Where the records below show a line containing "exists (1 +", start copying; end with the line containing "- destruct (sp_taken", and copy it too.

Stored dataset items
>>>>

Lemma band_loop_exact h ep c now b inf target n av ds s :
  sched_ok s -> is_Some (dget (sc_queues s) ep) -> NoDup (live_ids s) -> budgeted s -> (target <> EmptyString -> target <> ep) ->
  depth_at s ep b <= Z.of_nat n ->
  match band_loop h ep c now b inf target n av ds s with
  | (Ret ds', s') => exists k, loop_result ep c b inf av ds ds' s s' k
  | (Raise _, _) => True
  end.
Proof.
  revert av ds s. induction n as [|n IH]; intros av ds s Hs Ho Hn Hb Ht Hd; cbn [band_loop].
  { exists 0. apply loop_result_nil; try done. intros _. left. rewrite depth_at_reqs in *.
    pose proof (zlen_nonneg (bq_reqs (band_of (queue_at s ep) b))). lia. }
  rewrite run_get. destruct (Z.leb_spec (depth_at s ep b) 0) as [H0|H0].
  { exists 0. apply loop_result_nil; try done. intros _. left. rewrite depth_at_reqs in *.
    pose proof (zlen_nonneg (bq_reqs (band_of (queue_at s ep) b))). lia. }
  rewrite run_bind.
  destruct (attempt_cases h ep c now b inf target av ds s Hs Ho) as
    [s' Hq Hst|aid d s' Hm Hl Hocc D|aid r r' s' Hm Hl S|aid r e s' L|aid r e s' Hq Hne Hl Hr Hf]; try done.
  - exists 0. apply loop_result_nil.
    + by apply active_of_store, quiet_store.
    + intros b'. apply depth_queues. apply Hq.
    + intros Hm. destruct Hst as [?|[(r & Hr & Hnb)|[?|Hl]]]; [by left| |lia|unfold local_room in Hl; lia].
      exfalso. apply Hnb. unfold budgeted in Hb. rewrite Forall_forall in Hb. apply Hb.
      apply (waiting_elem s ep). apply eq_reqs_elem. eauto.
  - pose proof (dispatched_exact _ _ _ _ _ _ _ Hs Hn D) as [Ea Eb].
    destruct (dp_taken _ _ _ _ _ _ _ D) as (s1 & T & _ & _ & Hdp).
    specialize (IH (av - 1) (ds ++ [d]) s'). cbv beta iota in IH |- *.
    destruct (band_loop h ep c now b inf target n (av - 1) (ds ++ [d]) s') as [[ds'|e] s2] eqn:EL; [|done].
    destruct IH as [k HK].
    + apply D.
    + by apply (st_open _ _ (dp_stable _ _ _ _ _ _ _ D)).
    + by eapply dispatched_nodup.
    + by eapply budgeted_dispatched.
    + done.
    + rewrite Hdp. pose proof (tk_depth _ _ _ _ _ _ T). lia.
    + exists (1 + k). apply (loop_result_cons ep c b inf av (av - 1) ds (ds ++ [d]) ds' s s' s2); try done; try lia.
      * rewrite zlen_app. done.
      * intros b' Hb'. rewrite Hdp. apply (tk_depths _ _ _ _ _ _ T). congruence.
  - destruct (sp_taken _ _ _ _ _ _ _ _ _ S) as (s1 & T & _ & _ & Hdp).
    assert (forall b', depth_at s' ep b' = depth_at s1 ep b') as Hdp'.
    { intros b'. pose proof (Ht (ml_target _ _ _ _ (sp_leave _ _ _ _ _ _ _ _ _ S))).
      rewrite Hdp, decide_False by congruence. lia. }
    specialize (IH av ds s'). cbv beta iota in IH |- *.
    destruct (band_loop h ep c now b inf target n av ds s') as [[ds'|e] s2] eqn:EL; [|done].
    destruct IH as [k HK].
    + apply S.
    + by apply (st_open _ _ (sp_stable _ _ _ _ _ _ _ _ _ S)).
    + by eapply spilled_nodup.
    + by eapply budgeted_spilled.
    + done.
    + rewrite Hdp'. pose proof (tk_depth _ _ _ _ _ _ T). lia.
    + exists (0 + k). apply (loop_result_cons ep c b inf av av ds ds ds' s s' s2); try done; try lia.
      * unfold active_count. rewrite (sp_active _ _ _ _ _ _ _ _ _ S). lia.
      * unfold bg_in_flight. rewrite (sp_active _ _ _ _ _ _ _ _ _ S). case_bool_decide; lia.
      * intros b' Hb'. rewrite Hdp'. apply (tk_depths _ _ _ _ _ _ T). congruence.
Qed.

(** The slots a band of [ep] could still take in state [s]. *)
Definition band_room (s : Sched) (ep : string) (c : EndpointConfig) (b : PriorityBand) : Z :=
  available_for_band s c b (active_count s ep) (queue_at s ep).

Lemma band_depth_at s ep b : band_depth (queue_at s ep) b = depth_at s ep b.
Proof. rewrite depth_at_reqs. apply bq_depth_reqs. Qed.

(** One band of the dispatch phase, on a state where the loop's occupancy is
    the real one. *)
Record band_start (ep : string) (c : EndpointConfig) (inf : Z) (ds : list DispatchDecision) (s : Sched) : Prop := {
  bs_ok : sched_ok s;
  bs_open : is_Some (dget (sc_queues s) ep);
  bs_ids : NoDup (live_ids s);
  bs_budgets : budgeted s;
  bs_class : endpoint_class c = ep;
  bs_occ : active_count s ep = inf + zlen ds;
}.

Lemma dispatch_band_result h ep c now inf ds b s ds' s' :
  band_start ep c inf ds s -> dispatch_band h ep c now inf ds b s = (Ret ds', s') ->
  exists k, loop_result ep c b inf (band_room s ep c b) ds ds' s s' k.
Proof.
  intros [Hs Ho Hn Hb Hc Hocc]. unfold dispatch_band. rewrite run_get. destruct Ho as [eq Eq]. rewrite Eq.
  pose proof (queue_at_get _ _ _ Eq) as Q. unfold band_room. rewrite Q, Hocc.
  assert (band_depth eq b = depth_at s ep b) as Ed by (rewrite <- Q; apply band_depth_at).
  destruct (Z.eqb_spec (band_depth eq b) 0) as [E0|E0].
  { intros [= <- <-]. exists 0. apply loop_result_nil; try done. intros _. left. lia. }
  set (av := available_for_band s c b (inf + zlen ds) eq).
  destruct (Z.leb_spec av 0) as [Ha|Ha], (String.eqb_spec (spill_target h s c) "") as [Ht|Ht]; cbn [andb].
  { intros [= <- <-]. exists 0. apply loop_result_nil; try done. intros _. right. by left. }
  all: intros HL; pose proof (band_loop_exact h ep c now b inf (spill_target h s c)
    (Z.to_nat (band_depth eq b + zlen (agents_in_band eq b))) av ds s) as HR; rewrite HL in HR;
    apply HR; try done.
  all: try (pose proof (zlen_nonneg (agents_in_band eq b)); lia).
  all: intros Et; pose proof (spill_target_spec h s c Et) as (E1 & E2 & _); congruence.
Qed.

(** C37 Work conservation, within one pass: when the pass over a band of an open
    endpoint with slots returns, either no request of the band is waiting or the
    band has no slot left under the capacity rules: nothing is held back
    otherwise.  The pass starts as [_dispatch_band] is called: the scheduler is
    well formed, the endpoint is filed under its own name, and the occupancy it
    is given, with the dispatches made so far, is the number in flight there.
    Two things are assumed of the state: no two live requests share an
    identifier (with a shared one the second takes the place of the first in the
    in-flight map, and the pass counts a slot that the map does not show), and
    every waiting caller has a budget. *)
Theorem band_work_conserving h ep c now inf ds b s ds' s' :
  band_start ep c inf ds s -> 0 < max_slots c -> dispatch_band h ep c now inf ds b s = (Ret ds', s') ->
  depth_at s' ep b = 0 \/ band_room s' ep c b <= 0.
Proof.
  intros HB Hm HD. destruct (dispatch_band_result _ _ _ _ _ _ _ _ _ _ HB HD) as [k [K1 K2 K3 K4 K5 K6 K7]].
  destruct HB as [_ _ _ _ Hc Hocc]. destruct (K7 Hm) as [?|Hr]; [by left|]. right.
  unfold band_room, available_for_band in *. rewrite !band_depth_at in *. rewrite K4, Hc, K5 in *.
  destruct (Z.leb_spec (effective_max_slots c - (active_count s ep + k)) 0) as [|Hfree]; [lia|].
  destruct (Z.leb_spec (effective_max_slots c - active_count s ep) 0); [lia|].
  repeat case_bool_decide; [lia|]. rewrite (K6 BACKGROUND) by done.
  destruct (0 <? depth_at s ep BACKGROUND); lia.
Qed.

(** The background reservation.  While background work waits on an endpoint,
    a pass over the interactive or the foreground band takes the non-background
    in-flight requests no higher than the slots left beside the background
    floor (and never below one slot). *)
Theorem band_respects_reservation h ep c now inf ds b s ds' s' :
  band_start ep c inf ds s -> b <> BACKGROUND -> 0 < depth_at s ep BACKGROUND ->
  dispatch_band h ep c now inf ds b s = (Ret ds', s') ->
  active_count s' ep - bg_in_flight s' ep <=
  Z.max (active_count s ep - bg_in_flight s ep) (reserve_ceiling c).
Proof.
  intros HB Hb Hq HD. destruct (dispatch_band_result _ _ _ _ _ _ _ _ _ _ HB HD) as [k [K1 K2 K3 K4 K5 K6 _]].
  destruct HB as [_ _ _ _ Hc Hocc]. rewrite K4, K5, bool_decide_eq_false_2 by done.
  destruct (decide (0 < k)) as [Hk|]; [|lia]. destruct (K3 Hk) as [Hav _].
  unfold band_room, available_for_band, reserve_ceiling in *. rewrite band_depth_at, Hc in Hav.
  rewrite bool_decide_eq_false_2 in Hav by done.
  destruct (Z.ltb_spec 0 (depth_at s ep BACKGROUND)); [|lia].
  destruct (Z.leb_spec (effective_max_slots c - active_count s ep) 0); lia.
Qed.

(** ** Submission *)

(** Submitting a request that can be costed never raises: it joins the end
    of its caller's line at its endpoint with its estimates filled in,
    its caller has a budget, nothing else waiting or running changes, and every
    waiting caller still has a budget. *)
Theorem enqueue_appends r s :
  sched_ok s -> payload_ok r ->
  exists n c s', enqueue r s = (Ret (with_cost r n c), s') /\ sched_ok s' /\
    waiting_all s' ≡ₚ with_cost r n c :: waiting_all s /\ running_all s' = running_all s /\
    line s' (r_endpoint r) (r_band r) (r_agent_id r)
      = line s (r_endpoint r) (r_band r) (r_agent_id r) ++ [with_cost r n c] /\
    has_budget (sc_budgets s') (r_agent_id r) /\ (budgeted s -> budgeted s').
Proof.
  intros Hs Hp. pose proof (enqueue_cases r s) as H. destruct (enqueue r s) as [[r'|e] s'].
  2: { destruct H as (_ & _ & Hf). by apply payload_ok_costs in Hp. }
  destruct H as ((n & c & ->) & Hst & Hlog & Hb). exists n, c, s'.
  assert (waiting_all s' ≡ₚ with_cost r n c :: waiting_all s) as P
    by by rewrite (waiting_store _ _ Hst), push_waiting.
  split_and!; try done.
  - eapply sched_ok_store; [done|]. by apply push_ok.
  - rewrite (running_store _ _ Hst). apply (open_endpoint_running (r_endpoint r) s Hs).
  - rewrite (line_store _ _ _ _ _ Hst), push_line. by rewrite decide_True.
  - unfold budgeted. rewrite P. intros HF. constructor; [done|]. rewrite Forall_forall in HF |- *.
    intros r0 Hr. apply (st_budget _ _ (sl_stable _ _ Hlog)). auto.
Qed.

<<<<

Reply to the exercise:
    + exists (1 + k). apply (loop_result_cons ep c b inf av (av - 1) ds (ds ++ [d]) ds' s s' s2); try done; try lia.
      * rewrite zlen_app. done.
      * intros b' Hb'. rewrite Hdp. apply (tk_depths _ _ _ _ _ _ T). congruence.
  - destruct (sp_taken _ _ _ _ _ _ _ _ _ S) as (s1 & T & _ & _ & Hdp).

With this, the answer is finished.